Baytex Energy Corp. (TSX: BTE) (NYSE: BTE) ('Baytex', the 'Company' or 'we') today announced that it has entered into a definitive agreement (the 'Agreement') to acquire Ranger Oil Corporation (NASDAQ: ROCC) ('Ranger'), a pure play Eagle Ford company (the 'Acquisition').

The total consideration to be paid by Baytex, including assumption of net debt, is approximately US$2.5 billion (C$3.4 billion). The transaction has been unanimously approved by the Boards of Directors of Baytex and Ranger and is expected to close late in the second quarter of 2023. Under the terms of the Agreement, Ranger shareholders will receive 7.49 Baytex shares plus US$13.31 cash, for each Ranger common share, for total consideration of approximately US$44.36 per share.

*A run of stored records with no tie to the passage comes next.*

Lemma sort_on_segment_irrefl a : comp a a = false.
Proof. apply (comp_irrefl _ sort_on_segment_asym). Qed.

(** "Not less" read as "at most" on the key [(seg_id, distance)]. *)
Lemma not_less_key_le a b : comp b a = false -> key_le dist_ltb a b.
Proof.
  unfold sort_on_segment, key_le.
  destruct (seg_eqb _ _) eqn:He; intros H.
  - apply seg_eqb_eq in He; right; split; [congruence | exact H].
  - left; apply seg_ltb_total; [exact H|].
    intros Heq; rewrite Heq, seg_eqb_refl in He; discriminate.
Qed.

Lemma same_key_tied a b : same_key a b -> tied dist_ltb a b = true.
Proof.
  intros [Hs Hd]; unfold tied, sort_on_segment.
  rewrite Hs, seg_eqb_refl, Hd.
  assert (Hirr : dist_ltb (distance (enriched (operations0 b)))
                          (distance (enriched (operations0 b))) = false).
  { destruct (dist_ltb _ _) eqn:H; [|reflexivity].
    rewrite (dist_ltb_asym _ _ H) in H; discriminate. }
  rewrite Hirr; reflexivity.
Qed.

(** If "not less" is transitive on distances, it is on turns. *)
Lemma sort_on_segment_negtrans :
  (forall d e f, dist_ltb f e = false -> dist_ltb e d = false ->
                 dist_ltb f d = false) ->
  forall a b c, comp c b = false -> comp b a = false -> comp c a = false.
Proof.
  intros Hd a b c; unfold sort_on_segment.
  generalize (seg_id (operations0 a)) (seg_id (operations0 b))
             (seg_id (operations0 c)).
  intros sa sb sc.
  destruct (seg_eqb sc sb) eqn:Hcb; destruct (seg_eqb sb sa) eqn:Hba;
    rewrite ?seg_eqb_eq in *.
  - subst sb sc; rewrite seg_eqb_refl; apply Hd.
  - subst sb; rewrite Hba; auto.
  - subst sb; rewrite Hcb; auto.
  - intros H1 H2.
    assert (Hne1 : sc <> sb)
      by (intros E; rewrite E, seg_eqb_refl in Hcb; discriminate).
    assert (Hne2 : sb <> sa)
      by (intros E; rewrite E, seg_eqb_refl in Hba; discriminate).
    pose proof (seg_ltb_total _ _ H1 Hne1) as L1.
    pose proof (seg_ltb_total _ _ H2 Hne2) as L2.
    pose proof (seg_ltb_trans _ _ _ L2 L1) as L3.
    destruct (seg_eqb sc sa) eqn:Hca.
    + apply seg_eqb_eq in Hca; rewrite Hca, seg_ltb_irrefl in L3.
      discriminate.
    + apply seg_ltb_asym, L3.
Qed.

Variable std_sort : (Turn -> Turn -> bool) -> list Turn -> list Turn.

(** [std::sort] meets its contract on the comparator of [follow]. *)
Hypothesis std_sort_contract : sort_contract comp (std_sort comp).

Context (Point_eq_dec : forall p q : Point, {p = q} + {p <> q}).
Context {Polygon : Type} (within : Point -> Polygon -> bool).

Local Abbreviation follow_apply :=
  (apply Point_eq_dec within dist_ltb std_sort).

Lemma std_sort_nil : std_sort comp [] = [].
Proof.
  destruct (std_sort_contract []) as [Hp _].
  apply Permutation_nil, Hp.
Qed.

(** C1, amended: with an empty turn list [apply] writes no piece,
    whether or not the first vertex of the linestring is within the
    polygon; the turn list stays empty. *)
Theorem no_turns_no_pieces (ls : list Point) (pg : Polygon)
    (op : operation_type) :
  follow_apply ls pg op [] = ([], []).
Proof.
  unfold apply; cbv zeta. rewrite std_sort_nil; reflexivity.
Qed.

(** C5, amended: after the sort of [apply] the turn list is
    nondecreasing in (seg_id, distance): a turn that is less than another
    comes before it, and a turn that comes before another is not greater
    than it.  Tied turns come in either order. *)
Theorem sorted_turns_nondecreasing (ls : list Point) (pg : Polygon)
    (op : operation_type) (turns : list Turn) :
  Permutation turns (fst (follow_apply ls pg op turns))
  /\ nondecreasing dist_ltb (fst (follow_apply ls pg op turns))
  /\ forall (i j : nat) a b,
      nth_error (fst (follow_apply ls pg op turns)) i = Some a ->
      nth_error (fst (follow_apply ls pg op turns)) j = Some b ->
      (comp a b = true -> (i < j)%nat)
      /\ ((i < j)%nat -> comp b a = false).
Proof.
  unfold apply; simpl.
  destruct (std_sort_contract turns) as [Hp Hs].
  pose proof (StronglySorted_nth _ _ Hs) as Hn.
  split; [exact Hp|]; split.
  - intros i j a b Hij Ha Hb.
    apply not_less_key_le, (Hn i j a b Hij Ha Hb).
  - intros i j a b Ha Hb; split.
    + intros Hab.
      destruct (Nat.lt_trichotomy i j) as [Hlt | [Heq | Hgt]].
      * exact Hlt.
      * subst j; rewrite Ha in Hb; injection Hb as <-.
        rewrite sort_on_segment_irrefl in Hab; discriminate.
      * pose proof (Hn j i b a Hgt Hb Ha) as H.
        simpl in H; rewrite H in Hab; discriminate.
    + intros Hij; exact (Hn i j a b Hij Ha Hb).
Qed.

(** C6, amended: the sort of [apply] keeps every turn, so the turns tied
    with a given turn are the same before and after it, up to their order;
    [std::sort] does not fix the order among them. *)
Theorem sort_keeps_tied_turns (ls : list Point) (pg : Polygon)
    (op : operation_type) (turns : list Turn) (t : Turn) :
  Permutation (filter (tied dist_ltb t) turns)
              (filter (tied dist_ltb t) (fst (follow_apply ls pg op turns))).
Proof.
  unfold apply; simpl.
  apply filter_Permutation, std_sort_contract.
Qed.

Lemma no_ties_Permutation (l l' : list Turn) :
  Permutation l l' -> no_ties dist_ltb l -> no_ties dist_ltb l'.
Proof.
  apply ForallOrdPairs_Permutation; tauto.
Qed.

(** Sorting a list without ties that is already sorted changes nothing. *)
Lemma std_sort_sorted_no_ties (turns : list Turn) :
  no_ties dist_ltb turns ->
  std_sort comp (std_sort comp turns) = std_sort comp turns.
Proof.
  intros Hn.
  destruct (std_sort_contract turns) as [Hp1 Hs1].
  destruct (std_sort_contract (std_sort comp turns)) as [Hp2 Hs2].
  pose proof (no_ties_Permutation _ _ Hp1 Hn) as Hn1.
  pose proof (no_ties_Permutation _ _ Hp2 Hn1) as Hn2.
  symmetry.
  apply (strict_sorted_unique comp sort_on_segment_asym).
  - apply sorted_no_ties_strict; assumption.
  - apply sorted_no_ties_strict; assumption.
  - exact Hp2.
Qed.

(** C9, amended: when no two turns are tied on (seg_id, distance), a
    second run of [apply] on the turn list left by a first run leaves the
    same turn list and writes the same pieces. *)
Theorem second_run_same_output (ls : list Point) (pg : Polygon)
    (op : operation_type) (turns : list Turn) :
  no_ties dist_ltb turns ->
  follow_apply ls pg op (fst (follow_apply ls pg op turns))
  = follow_apply ls pg op turns.
Proof.
  intros Hn; unfold apply; cbv zeta; simpl fst.
  rewrite (std_sort_sorted_no_ties turns Hn); reflexivity.
Qed.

Commenting on the Acquisition, Eric T. Greager, President and Chief Executive Officer of Baytex, said: 'The Ranger acquisition is strategic.

We are acquiring a strong operating capability in the Eagle Ford, on-trend with our non-operated position in the Karnes Trough and driving meaningful per-share accretion on all metrics. The transaction more than doubles our EBITDA and nearly doubles our free cash flow. The Ranger inventory immediately competes for capital in our portfolio and brings 12 to 15 years of quality oil-weighted drilling opportunities. We are building quality scale and a more durable business with a lower breakeven WTI price.'

We are committed to enhancing direct shareholder returns, and through this transaction we are returning more value to our shareholders on a per-share basis. Upon closing of this transaction, we intend to initiate a dividend, which will be a key means of delivering reliable value to shareholders going forward. We are building an even stronger Canadian energy company with a highquality diversified oil-weighted portfolio across the Western Canadian Sedimentary Basin and the Eagle Ford.'

Supports Baytex's strong commitment to ESG performance with a 16% reduction in average GHG emissions intensity.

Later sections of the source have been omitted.